# Work instructions
Copy every record exactly. Nothing may be skipped.

# Data under study
(** Malformed headers make the parsers panic. A file of one header whose
    program header table, at the end of the file, has entries of size zero passes
    [parse_elf]'s bounds check, and reading the first entry is out of bounds. A
    header whose section table starts at the end of the address space makes
    [find_section_u64], which should return nothing for a malformed file,
    overflow. *)
Theorem elf_parsers_panic_on_malformed :
  let header phoff shoff phnum shentsize shnum :=
    ELF_MAGIC ++ [ELFCLASS64; ELFDATA2LSB] ++ replicate 10 0 ++ le_bytes 2 ET_EXEC ++ le_bytes 2 EM_AARCH64 ++ le_bytes 4 1 ++ le_bytes 8 0 ++
    le_bytes 8 phoff ++ le_bytes 8 shoff ++ le_bytes 4 0 ++ le_bytes 2 64 ++ le_bytes 2 0 ++ le_bytes 2 phnum ++ le_bytes 2 shentsize ++
    le_bytes 2 shnum ++ le_bytes 2 0 in
  (forall a b c d e, bytes (header a b c d e) /\ len (header a b c d e) = 64) /\
  parse_elf (header 64 0 1 0 0) = Panic PIndex /\
  find_section_u64 (header 64 (2 ^ 64 - 1) 0 64 1) [46] = Panic PArith.
Proof.
  intros header. split; [|split; reflexivity]. intros. split; [|reflexivity]. unfold header. repeat apply Forall_app_2; try apply le_bytes_bytes;
    try (apply Forall_replicate; unfold is_byte; lia); repeat (apply Forall_cons_2; [split; done|]); apply Forall_nil_2.
Qed.

(** Two segments in one page. The plan of a file whose second segment starts
    in the last page of the first has two entries for that page; the page loaded
    last has only the second segment's bytes, and the first segment's bytes there
    read as zero. *)
Theorem elf_plan_drops_shared_page :
  let a := mkSeg 0x400000 0 16 16 true false in
  let b := mkSeg 0x400100 16 16 16 false true in
  let data := replicate 16 0xAA ++ replicate 16 0xBB in
  exists out, plan_elf_load (mkInfo 0x400000 [a; b]) (len data) 8 = Ret (Ok out) /\
    page_va <$> out = [0x400000; 0x400000] /\ seg_byte data a 0x400004 = Some 0xAA /\
    image_byte (load_elf_segments data out) 0x400004 = Some 0.
Proof. eexists. split; [reflexivity|]. split; [reflexivity|]. split; reflexivity. Qed.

# Task output
(** Malformed headers make the parsers panic. A file of one header whose
    program header table, at the end of the file, has entries of size zero passes
    [parse_elf]'s bounds check, and reading the first entry is out of bounds. A
    header whose section table starts at the end of the address space makes
    [find_section_u64], which should return nothing for a malformed file,
    overflow. *)
Theorem elf_parsers_panic_on_malformed :
  let header phoff shoff phnum shentsize shnum :=
    ELF_MAGIC ++ [ELFCLASS64; ELFDATA2LSB] ++ replicate 10 0 ++ le_bytes 2 ET_EXEC ++ le_bytes 2 EM_AARCH64 ++ le_bytes 4 1 ++ le_bytes 8 0 ++
    le_bytes 8 phoff ++ le_bytes 8 shoff ++ le_bytes 4 0 ++ le_bytes 2 64 ++ le_bytes 2 0 ++ le_bytes 2 phnum ++ le_bytes 2 shentsize ++
    le_bytes 2 shnum ++ le_bytes 2 0 in
  (forall a b c d e, bytes (header a b c d e) /\ len (header a b c d e) = 64) /\
  parse_elf (header 64 0 1 0 0) = Panic PIndex /\
  find_section_u64 (header 64 (2 ^ 64 - 1) 0 64 1) [46] = Panic PArith.
Proof.
  intros header. split; [|split; reflexivity]. intros. split; [|reflexivity]. unfold header. repeat apply Forall_app_2; try apply le_bytes_bytes;
    try (apply Forall_replicate; unfold is_byte; lia); repeat (apply Forall_cons_2; [split; done|]); apply Forall_nil_2.
Qed.

(** Two segments in one page. The plan of a file whose second segment starts
    in the last page of the first has two entries for that page; the page loaded
    last has only the second segment's bytes, and the first segment's bytes there
    read as zero. *)
Theorem elf_plan_drops_shared_page :
  let a := mkSeg 0x400000 0 16 16 true false in
  let b := mkSeg 0x400100 16 16 16 false true in
  let data := replicate 16 0xAA ++ replicate 16 0xBB in
  exists out, plan_elf_load (mkInfo 0x400000 [a; b]) (len data) 8 = Ret (Ok out) /\
    page_va <$> out = [0x400000; 0x400000] /\ seg_byte data a 0x400004 = Some 0xAA /\
    image_byte (load_elf_segments data out) 0x400004 = Some 0.
Proof. eexists. split; [reflexivity|]. split; [reflexivity|]. split; reflexivity. Qed.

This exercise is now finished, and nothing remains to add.